Don't tell anyone but I've been a neglectful mother up till now. I have elected not to put the kids on a swim team for the past 4 years. As a result, our kids are the only ones in the entire county who don't know how to swim. In the desert climate of Southern California where Olympic athletes are born and bred for all manner of water sports, this is an egregious offense.
So to avoid a visit from Child Services, I finally signed them up for the swim team. Also because I have absolutely nothing to do over the summer. Little did I know that my days would be consumed with packing swim gear, lubing kids up with sunscreen, feeding them a pre-swimming snack, feeding them a post-swimming snack, unpacking wet gear, and washing everything.
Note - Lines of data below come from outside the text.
(* ===== verification/ServerSpec.v ===== *)
(** * Server: what every call keeps

    The invariant of a server and its preservation by the handling of any
    datagram, the drain of the send queue, the timers and the public calls. *)
From S2P Require Import Prelude Ring Types Seq Packet Rtt Mpmc MpmcSpec Queue SendWindow SendSpec Send RecvWindow RecvSpec RecvSafe Net Session Sessions Link Endpoint Peer Server.
From stdpp Require Import base numbers list gmap.
Open Scope Z_scope.
Open Scope rel4u_scope.

Record server_ok (s : rel4u_server) : Prop := {
  sk_send_queue : queue_ok (sv_send_queue s);
  sk_recv_queue : queue_ok (sv_recv_queue s);
  sk_table : table_inv (sv_session_table s);
  sk_ready : ready_ok 64 64 (sv_ready_slots s) 0;
  sk_pending : sv_has_pending_item s = true -> item_sized (sv_pending_item s)
}.

(** ** Field updates *)

Lemma sset_send_queue_ok s q : server_ok s -> queue_ok q -> server_ok (s <| sv_send_queue := q |>).
Proof. intros [] ?. by constructor. Qed.
Lemma sset_recv_queue_ok s q : server_ok s -> queue_ok q -> server_ok (s <| sv_recv_queue := q |>).
Proof. intros [] ?. by constructor. Qed.
Lemma sset_table_ok s t : server_ok s -> table_inv t -> server_ok (s <| sv_session_table := t |>).
Proof. intros [] ?. by constructor. Qed.
Lemma sset_ready_ok s l : server_ok s -> ready_ok 64 64 l 0 -> server_ok (s <| sv_ready_slots := l |>).
Proof. intros [] ?. by constructor. Qed.
Lemma sset_stats_ok s v : server_ok s -> server_ok (s <| sv_stats := v |>).
Proof. intros []. by constructor. Qed.
Lemma sset_sock_ok s v : server_ok s -> server_ok (s <| sv_sock := v |>).
Proof. intros []. by constructor. Qed.
Lemma sset_bind_addr_ok s v : server_ok s -> server_ok (s <| sv_bind_addr := v |>).
Proof. intros []. by constructor. Qed.
Lemma sset_pipe_ok s v : server_ok s -> server_ok (s <| sv_wakeup_pipe := v |>).
Proof. intros []. by constructor. Qed.
Lemma sset_running_ok s v : server_ok s -> server_ok (s <| sv_running := v |>).
Proof. intros []. by constructor. Qed.
Lemma sset_no_pending_ok s : server_ok s -> server_ok (s <| sv_has_pending_item := false |>).
Proof. intros []. by constructor. Qed.

Create HintDb server discriminated.
#[export] Hint Resolve sset_send_queue_ok sset_recv_queue_ok sset_table_ok sset_ready_ok sset_stats_ok
  sset_sock_ok sset_bind_addr_ok sset_pipe_ok sset_running_ok sset_no_pending_ok : server.
Ltac server_tac := cbn [fst snd]; eauto 20 with server.

(** ** Sessions *)

(** A slot of the table. *)
Definition slots (s : rel4u_server) : nat := length (tb_sessions (sv_session_table s)).
Definition valid (s : rel4u_server) (i : nat) : Prop := (i < slots s)%nat.

(** A change of a session that keeps it well formed, active or not, and its peer's. *)
Definition session_step (i : nat) (f : rel4u_client_session -> rel4u_client_session) : Prop :=
  forall x, session_ok i x -> session_ok i (f x) /\ session_active (f x) = session_active x /\ cs_addr (f x) = cs_addr x.

Lemma server_upd_ok s i f : server_ok s -> session_step i f -> server_ok (server_upd s i f).
Proof.
  intros K Hf. apply sset_table_ok; [done|]. apply session_upd_inv; [apply K|]. intros x _. apply Hf.
Qed.

Lemma server_upd_slots s i f : slots (server_upd s i f) = slots s.
Proof. unfold slots, server_upd, session_upd. cbn. by rewrite length_insert. Qed.
Lemma server_upd_valid s i f j : valid (server_upd s i f) j <-> valid s j.
Proof. unfold valid. by rewrite server_upd_slots. Qed.
Lemma session_free_slots s i : slots (s <| sv_session_table := rel4u_session_free (sv_session_table s) i |>) = slots s.
Proof.
  unfold slots, rel4u_session_free, session_upd. cbn. destruct (negb _); [done|].
  destruct (_ >? _); cbn; by rewrite length_insert.
Qed.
I know, I'm such a whiner.
Only my oldest managed to make it on the swim team. She is willing to try whatever the coaches tell her. Compared to my son, who screamed no! every time they told him to stick his face in the water. Or my younger daughter who only sits on the steps so that she can run away as soon as any adult approaches her. Or my baby boy who likes to hide in the corner and poop into his swim diaper.
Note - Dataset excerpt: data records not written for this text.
Lemma mild_control s w i type : valid s i -> mild i s (fst (server_send_control s w i type)).
Proof. intros Hv. unfold server_send_control. eapply mild_sent; [apply server_send_update|done]. Qed.

Lemma frame_valid i s s' j : frame i s s' -> valid s j -> valid s' j.
Proof. intros F. unfold valid. by rewrite (fr_slots _ _ _ F). Qed.

(** ** Timers *)

Lemma mild_resend now i l : forall s w, valid s i -> mild i s (fst (foldl (server_resend now i) (s, w) l)).
Proof.
  induction l as [|k l IH]; intros s w Hv; [done|]. cbn [foldl]. unfold server_resend at 2.
  set (s1 := server_upd s i _). assert (M1 : mild i s s1) by (by apply mild_upd).
  assert (Hv1 : valid s1 i) by (by eapply frame_valid; [apply M1|]). clearbody s1. cbv zeta.
  set (slot := sw_slots _ !. k).
  pose proof (server_send_update s1 w i REL4U_PKT_DATA (ss_delivery_mode slot) (ss_seq_num slot)
    (Some (ss_payload slot)) (ss_payload_len slot)) as U.
  destruct (server_send_packet _ _ _ _ _ _ _ _) as [s2 w2]. cbn [fst] in U.
  pose proof (mild_sent _ _ _ U Hv1) as M2. etransitivity; [exact M1|]. etransitivity; [exact M2|].
  apply IH. by eapply frame_valid; [apply M2|].
Qed.

Lemma mild_retransmit s w i now : valid s i -> mild i s (fst (server_retransmit s w i now)).
Proof.
  intros Hv. unfold server_retransmit. cbv zeta. destruct (_ >? _); [|done].
  assert (M : mild i s (server_upd s i (session_timeout
    (Z.of_nat (length (rel4u_send_window_get_expired (cs_send_win (server_session s i)) now
       (rel4u_rtt_get_rto (Some (cs_rtt (server_session s i)))) 16)))))) by (by apply mild_upd).
  etransitivity; [exact M|]. apply mild_resend. by eapply frame_valid; [apply M|].
Qed.

Lemma mild_heartbeat s w i now : valid s i -> mild i s (fst (server_heartbeat s w i now)).
Proof.
  intros Hv. unfold server_heartbeat. destruct (_ >=? _); [|done].
  pose proof (mild_control s w i REL4U_PKT_HEARTBEAT Hv) as M. destruct (server_send_control _ _ _ _) as [s1 w1].
  cbn [fst] in *. etransitivity; [exact M|]. apply mild_upd; [|done]. by eapply frame_valid; [apply M|].
Qed.

(** No packet of the session for the inactivity timeout. *)
Definition idle (s : rel4u_server) (now_ns : Z) (i : nat) : bool :=
  u64 (now_ns - cs_last_activity_ns (server_session s i))
    >=? u64 (sc_inactivity_timeout_ms (sv_config s) * 1000000).

(** What the timers do to session [i]: freed if it was idle, else kept. *)
Definition timed (s : rel4u_server) (now_ns : Z) (i : nat) (x' : rel4u_client_session) : Prop :=
  let x := server_session s i in
  if session_active x && idle s now_ns i
  then x' = x <| cs_state := REL4U_STATE_DISCONNECTED |> <| cs_session_id := 0 |>
  else kept x x'.

Lemma server_timer_spec now s w i : valid s i ->
  let s' := fst (server_timer now (s, w) i) in frame i s s' /\ timed s now i (server_session s' i).
Proof.
  intros Hv. cbv zeta. unfold server_timer, timed. destruct (session_active (server_session s i)) eqn:Ha; cbn [negb andb].
  2: by split.
  change (u64 (now - _) >=? _) with (idle s now i). destruct (idle s now i).
  { split; [by apply frame_free|]. cbn [fst]. unfold server_session in *. cbn. by rewrite free_session, decide_True, Ha by done. }
  enough (M : mild i s (fst (if negb (bool_decide (cs_state (server_session s i) = REL4U_STATE_CONNECTED)) then (s, w) else
    let '(s, w) := server_retransmit s w i now in
    let '(s, w) := if cs_ack_pending (server_session s i) then server_send_control s w i REL4U_PKT_ACK else (s, w) in
    server_heartbeat s w i now))) by exact M.
  destruct (negb _); [done|]. pose proof (mild_retransmit s w i now Hv) as M1.
  destruct (server_retransmit s w i now) as [s1 w1]. cbn [fst] in M1.
  assert (Hv1 : valid s1 i) by (by eapply frame_valid; [apply M1|]).
  assert (M2 : mild i s1 (fst (if cs_ack_pending (server_session s1 i) then server_send_control s1 w1 i REL4U_PKT_ACK else (s1, w1)))).
  { destruct (cs_ack_pending _); [by apply mild_control|done]. }
  destruct (if cs_ack_pending _ then _ else _) as [s2 w2]. cbn [fst] in M2.
  etransitivity; [exact M1|]. etransitivity; [exact M2|]. apply mild_heartbeat. by eapply frame_valid; [apply M2|].
Qed.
Last week, we had a practice meet. Each kid had to swim all 4 strokes. In between each stroke the kids stood around shivering while the parents stood around thinking, those burgers and hotdogs on the grill smell so good.
Here she is getting ready to dive in. It wasn't much of a dive, more of a jump or belly flop, really.
Notice the pained look on her face as she struggles to finish her butterfly lap. She only had one day of instruction on the butterfly before the meet. We were on the waitlist for the first week (yes, an actual waitlist), and by the time there was space for us, everyone else had already practiced for over a week. Most kids her age have been on the swim team for 3 years.
She finished last in every race, except for the backstroke because there was another kid who got tired of crashing into the lane markers and quit swimming halfway. It took all the coaches and the entire crowd to get him to finish. Everyone cheered loudly for him when he finished (thank goodness we can get on with the other races). Poor mom, I would hate to be her.
My girl swam all her races with this expression on her face. While I laughed and chatted with another mom about how it was good that she was having such a hard time, because our kids have it too easy. They need an honest struggle every now and then, like fighting to avoid drowning. The other mom, who grew up in China during the Mao years, heartily agreed. During our next practice, we're planning to throw the younger kids in the pool so that they can face and overcome their fears.
And they say homeschooled kids are unprepared to face the challenges of life.